Derin bir sezgisel gücü vardı Metin Altıok’un:
“Yangınlardan geliyorum dedi adam
ve yangınlara gitti yanık…”
Yine bir yazısında şöyle der mesela: Her iyi şair dünün yorumcusu ve geleceğin imgesel yorumcusudur. Şurası unutulmamalıdır ki; dünü yorumlayıp geleceği okumada, hep şairler haklı çıkmıştır.
Kendisini ‘yerleşik yabancı’ ya da ‘gezgin’ olarak, dolayısıyla ‘göçebe’ yani ‘yersiz yurtsuz’ olarak tanımlar hep. Metin Altıok; şair olarak kendini, içinde olduğu dönemi iyi okumak ve değerlendirmek için sorumlu görmüş ve bundan kaçınmamıştır. Şairin şiirsel duyarlılığını besleyen kaynağın güncelden doğduğunu savunmuş ve bu düşüncesini şiirlerine yansıtmıştır.

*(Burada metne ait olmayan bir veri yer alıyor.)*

(** * Code graph generator ([.ai-gov/tools/graph-generator.py])

    A shallow embedding of [CodeGraphGenerator]: the identifier assigner
    [generate_id], the extractor [extract_python_nodes], the graph builder
    [generate] and the statistics engine [get_statistics], followed by the
    properties of the specification stated over them.

    Conventions of the embedding.
    - A Python [str] is a Rocq [string] holding its UTF-8 bytes, so
      [str.encode()] is [list_byte_of_string] and [bytes.decode('utf8')]
      is a validity check ([Utf8.decode]).
    - A Python [bytes] is a [list byte]; a Python [int] is a [Z] where it can
      be negative and a [nat] for tree-sitter offsets and for counters.
    - A Python [dict] is an insertion-ordered association list ([Dict]).
    - [self.nodes] and [self.edges] live in a state record threaded by a
      state-and-exception monad; an exception keeps the state reached so far.
    - [hashlib.md5] is the MD5 function of RFC 1321, written out in [MD5]. *)

From Stdlib Require Import ZArith List String Ascii Bool Lia.
From Stdlib Require Import Permutation Sorted DecimalString DecimalPos DecimalZ.
From Stdlib Require Strings.Byte.
Import ListNotations.

Local Open Scope string_scope.
Local Open Scope list_scope.
Local Open Scope nat_scope.

(* ================================================================== *)
(** * [hashlib.md5]: the MD5 digest of RFC 1321 *)
(* ================================================================== *)

Module MD5.
Local Open Scope Z_scope.

(** 32-bit words are [Z] with the wrap-around written out. *)
Definition wrap32 (x : Z) : Z := x mod 2 ^ 32.

Definition not32 (x : Z) : Z := Z.lxor x 0xFFFFFFFF.

Definition rotl32 (x c : Z) : Z :=
  wrap32 (Z.lor (Z.shiftl x c) (Z.shiftr x (32 - c))).

(** Per-round shift amounts. *)
Definition S_table : list Z :=
  [ 7; 12; 17; 22;  7; 12; 17; 22;  7; 12; 17; 22;  7; 12; 17; 22;
    5;  9; 14; 20;  5;  9; 14; 20;  5;  9; 14; 20;  5;  9; 14; 20;
    4; 11; 16; 23;  4; 11; 16; 23;  4; 11; 16; 23;  4; 11; 16; 23;
    6; 10; 15; 21;  6; 10; 15; 21;  6; 10; 15; 21;  6; 10; 15; 21 ].

(** [K_table[i] = floor (2^32 * abs (sin (i + 1)))]. *)
Definition K_table : list Z :=
  [ 0xd76aa478; 0xe8c7b756; 0x242070db; 0xc1bdceee;
    0xf57c0faf; 0x4787c62a; 0xa8304613; 0xfd469501;
    0x698098d8; 0x8b44f7af; 0xffff5bb1; 0x895cd7be;
    0x6b901122; 0xfd987193; 0xa679438e; 0x49b40821;
    0xf61e2562; 0xc040b340; 0x265e5a51; 0xe9b6c7aa;
    0xd62f105d; 0x02441453; 0xd8a1e681; 0xe7d3fbc8;
    0x21e1cde6; 0xc33707d6; 0xf4d50d87; 0x455a14ed;
    0xa9e3e905; 0xfcefa3f8; 0x676f02d9; 0x8d2a4c8a;
    0xfffa3942; 0x8771f681; 0x6d9d6122; 0xfde5380c;
    0xa4beea44; 0x4bdecfa9; 0xf6bb4b60; 0xbebfbc70;
    0x289b7ec6; 0xeaa127fa; 0xd4ef3085; 0x04881d05;
    0xd9d4d039; 0xe6db99e5; 0x1fa27cf8; 0xc4ac5665;
    0xf4292244; 0x432aff97; 0xab9423a7; 0xfc93a039;
    0x655b59c3; 0x8f0ccc92; 0xffeff47d; 0x85845dd1;
    0x6fa87e4f; 0xfe2ce6e0; 0xa3014314; 0x4e0811a1;
    0xf7537e82; 0xbd3af235; 0x2ad7d2bb; 0xeb86d391 ].

(** The four auxiliary functions, selected by the round index. *)
Definition mix (i : nat) (b c d : Z) : Z :=
  if (i <? 16)%nat then Z.lor (Z.land b c) (Z.land (not32 b) d)
  else if (i <? 32)%nat then Z.lor (Z.land d b) (Z.land (not32 d) c)
  else if (i <? 48)%nat then Z.lxor b (Z.lxor c d)
  else Z.lxor c (Z.lor b (not32 d)).

(** Which message word round [i] reads. *)
Definition word_index (i : nat) : nat :=
  if (i <? 16)%nat then i
  else if (i <? 32)%nat then (5 * i + 1) mod 16
  else if (i <? 48)%nat then (3 * i + 5) mod 16
  else (7 * i) mod 16.

Definition state : Type := Z * Z * Z * Z.

Definition init : state := (0x67452301, 0xefcdab89, 0x98badcfe, 0x10325476).

Definition round (M : list Z) (st : state) (i : nat) : state :=
  let '(a, b, c, d) := st in
  let f := wrap32 (mix i b c d + a + nth i K_table 0 + nth (word_index i) M 0) in
  (d, wrap32 (b + rotl32 f (nth i S_table 0)), b, c).

(** One 512-bit block: 64 rounds, then the feed-forward addition. *)
Definition compress (st : state) (M : list Z) : state :=
  let '(a0, b0, c0, d0) := st in
  let '(a, b, c, d) := fold_left (round M) (seq 0 64) st in
  (wrap32 (a0 + a), wrap32 (b0 + b), wrap32 (c0 + c), wrap32 (d0 + d)).

Definition byte_val (b : Byte.byte) : Z := Z.of_N (Byte.to_N b).

(** Little-endian 32-bit words of a byte sequence (a trailing partial word
    is dropped; the padded message has none). *)
Fixpoint words_of_bytes (l : list Z) : list Z :=
  match l with
  | b0 :: b1 :: b2 :: b3 :: r =>
      (b0 + Z.shiftl b1 8 + Z.shiftl b2 16 + Z.shiftl b3 24) :: words_of_bytes r
  | _ => []
  end.

Definition le_bytes (n : nat) (x : Z) : list Z :=
  map (fun k => Z.land (Z.shiftr x (8 * Z.of_nat k)) 0xFF) (seq 0 n).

Şiiri çağına tanıklık eden ve çağına tanıklık için kendini sorumlu sayan şair; Ahmet Muhip Dıranas’tan, Behçet Necatigil’den, Cemal Süreya, Turgut Uyar ve Edip Cansever’den etkilenmiştir çokça.
*****
2 Temmuz, 1993, o kanlı Cuma. Şenliğe katılacak diğer konuklarla birlikte Ankara'dan otobüse binip yola çıkar Metin Altıok da. Şarkılar, türkülerle, semahlarla varılır; 1 Temmuz 1993 sabahı Sivas'a. Katılımcıların bir bölümü gibi o da Madımak Oteli'ndeki odasına yerleşir. Semahçılarla - tiyatrocular, Devlet Su İşleri'nin misafirhanesine geçer. Buruciye Medresesi'nde sergiler açılır. Sivaslılarla söyleşir Metin Altıok, kitaplarını imzalar.
O kara günün öğle saatlerinde, Buruciye Medresesi'nde katılımcılar yemek yerken, yaşları 16 ile 22 arasında değişen, kimi daha yaşlı provakatörlerin de bulunduğu birkaç yüz kişilik grubun Paşa Camii'nden çıktığını öğrenirler. Oturdukları lokantadan bile atılan slogan seslerini duymaya başlamışlardır. Lokantadan çıkıp, güvenli olacağını düşündükleri otellerine dönerler.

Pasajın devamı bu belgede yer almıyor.